Search code examples
csvperlcpanmetacpan

Compare 2 CSV Huge CSV Files and print the differences to another csv file using perl


I have 2 csv files of multiple fields(approx 30 fields), and huge size ( approx 4GB ).

File1:

EmployeeName,Age,Salary,Address
Vinoth,12,2548.245,"140,North Street,India"
Vivek,40,2548.245,"140,North Street,India"
Karthick,10,10.245,"140,North Street,India"

File2:

EmployeeName,Age,Salary,Address
Vinoth,12,2548.245,"140,North Street,USA"
Karthick,10,10.245,"140,North Street,India"
Vivek,40,2548.245,"140,North Street,India"

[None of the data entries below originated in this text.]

Context {S : Type} {DB : Store.DatabaseBase S}.
Variable env : Env S.

(** The opening lines every authenticated handler shares:
    resolve the user, and raise 400 "no user" when [not user_id]. *)
Definition resolve_user_id (request : Request) : M S string :=
  call (get_authenticated_user_details_called (headers request)) ;;
  let authenticated_user :=
    get_authenticated_user_details env (headers request) in
  let user_id := user_principal_id authenticated_user in
  match user_id with
  | Some u =>
      if truthy_str u then ret u
      else
        call (track_event_if_configured "UserIdNotFound"
                [("status_code", Int 400); ("detail", Str "no user")]) ;;
        raise (HTTPException 400 (DetailStr "no user"))
  | None =>
      call (track_event_if_configured "UserIdNotFound"
              [("status_code", Int 400); ("detail", Str "no user")]) ;;
      raise (HTTPException 400 (DetailStr "no user"))
  end.

(** [await DatabaseFactory.get_database(user_id=user_id)] *)
Definition DatabaseFactory_get_database (user_id : string)
  : M S MemoryStore :=
  call (get_database_called user_id) ;;
  ret (mkMemoryStore user_id).

(** [await memory_store.<method>(...)]: a read through the handle. *)
Definition query {A} (method : string) (f : S -> string -> A)
    (memory_store : MemoryStore) : M S A :=
  fun w =>
    (Returned (f (database w) (owner memory_store)), w,
     [store_called method (owner memory_store)]).

(** [client = None; try: client = config.get_ai_project_client()
    except Exception: logging.error(...)] *)
Definition acquire_client : M S (option Client) :=
  call get_ai_project_client_called ;;
  match get_ai_project_client env with
  | Some c => ret (Some c)
  | None =>
      call (logging_error "Error creating AIProjectClient") ;;
      ret None
  end.

(** [if client: try: client.close() except Exception: logging.error(...)] *)
Definition close_client (client : option Client) : M S unit :=
  match client with
  | Some c =>
      call client_close_called ;;
      if close_raises c
      then call (logging_error "Error sending to AIProjectClient")
      else ret tt
  | None => ret tt
  end.

(** [await AgentFactory.create_agent(agent_type=..., session_id=...,
    user_id=..., memory_store=..., client=...)] *)
Definition AgentFactory_create_agent (agent_type : AgentType)
    (session_id user_id : string) (memory_store : MemoryStore)
    (client : option Client) : M S (option (Agent S)) :=
  fun w =>
    (Returned (create_agent env agent_type session_id user_id
                 (database w) client),
     w, [create_agent_called agent_type session_id]).

(** [await AgentFactory.create_all_agents(session_id=..., user_id=...,
    memory_store=..., client=...)] *)
Definition AgentFactory_create_all_agents (session_id user_id : string)
    (memory_store : MemoryStore) (client : option Client)
  : M S (AgentType -> option (Agent S)) :=
  fun w =>
    (Returned (create_all_agents env session_id user_id (database w) client),
     w, [create_all_agents_called session_id]).

(** [await agent.handle_...(...)]: the agent runs against the database,
    which keeps what the agent wrote even when the agent raises. *)
Definition await_agent (e : Event) (h : S -> option Exc * S) : M S unit :=
  fun w =>
    let '(r, s') := h (database w) in
    (match r with
     | None => Returned tt
     | Some x => Raised x
     end,
     mkWorld s' (user_local_browser_language w), [e]).

(** Modelled from the spec: [config.set_user_local_browser_language]
    and [config.get_user_local_browser_language] of
    [common.config.app_config] are not part of the sources at hand;
    [config] is one module-level object, and the setting is
    process-wide state that the setter overwrites and the getter
    reads. *)
Definition config_set_user_local_browser_language (language : string)
  : M S unit :=
  fun w =>
    (Returned tt, mkWorld (database w) language,
     [set_user_local_browser_language_called language]).

Definition config_get_user_local_browser_language : M S string :=
  fun w =>
    (Returned (user_local_browser_language w), w,
     [get_user_local_browser_language_called]).

(** [POST /api/user_browser_language] *)
Definition user_browser_language_endpoint (user_language : UserLanguage.t)
    (request : Request) : M S Dict :=
  config_set_user_local_browser_language
    (UserLanguage.language user_language) ;;
  call (logging_info "Received browser language for user") ;;
  ret [("status", Str "Language received successfully")].

(** [POST /api/human_feedback] *)
Definition human_feedback_endpoint (human_feedback : HumanFeedback.t)
    (request : Request) : M S Dict :=
  user_id <- resolve_user_id request ;;
  memory_store <- DatabaseFactory_get_database user_id ;;
  client <- acquire_client ;;
  human_agent <-
    AgentFactory_create_agent HUMAN
      (HumanFeedback.session_id human_feedback) user_id memory_store client ;;
  match human_agent with
  | None =>
      call (track_event_if_configured "AgentNotFound"
              [("status", Str "Agent not found");
               ("session_id", Str (HumanFeedback.session_id human_feedback));
               ("step_id", of_optional (HumanFeedback.step_id human_feedback))]) ;;
      raise (HTTPException 404 (DetailStr "Agent not found"))
  | Some human_agent =>
      await_agent handle_human_feedback_called
        (handle_human_feedback human_agent human_feedback) ;;
      call (track_event_if_configured "Completed Feedback received"
              [("status", Str "Feedback received");
               ("session_id", Str (HumanFeedback.session_id human_feedback));
               ("step_id", of_optional (HumanFeedback.step_id human_feedback))]) ;;
      close_client client ;;
      ret [("status", Str "Feedback received");
           ("session_id", Str (HumanFeedback.session_id human_feedback));
           ("step_id", of_optional (HumanFeedback.step_id human_feedback))]
  end.

(** The detail of the 400 raised when the clarification is rejected. *)
Definition rai_validation_failed_detail : Dict :=
  [("error_type", Str "RAI_VALIDATION_FAILED");
   ("message", Str "Clarification Safety Check Failed");
   ("description",
    Str "Your clarification contains content that doesn't meet our safety guidelines. Please provide a more appropriate clarification.");
   ("suggestions",
    StrList ["Use clear and professional language";
             "Avoid potentially harmful or inappropriate content";
             "Focus on providing constructive feedback or clarification";
             "Ensure your message complies with content policies"]);
   ("user_action", Str "Please revise your clarification and try again")].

I want to compare these 2 files and report the differences into another csv file. In the above example, Employee Vivek and Karthick details are present in different row numbers but still the record data is same, so it should be considered as match. Employee Vinoth record should be considered as a mismatch since there is a mismatch in the address.

Output diff.csv file can contain the mismatched record from the File1 and File 2 as below.

Diff.csv
EmployeeName,Age,Salary,Address
F1, Vinoth,12,2548.245,"140,North Street,India" 
F2, Vinoth,12,2548.245,"140,North Street,USA"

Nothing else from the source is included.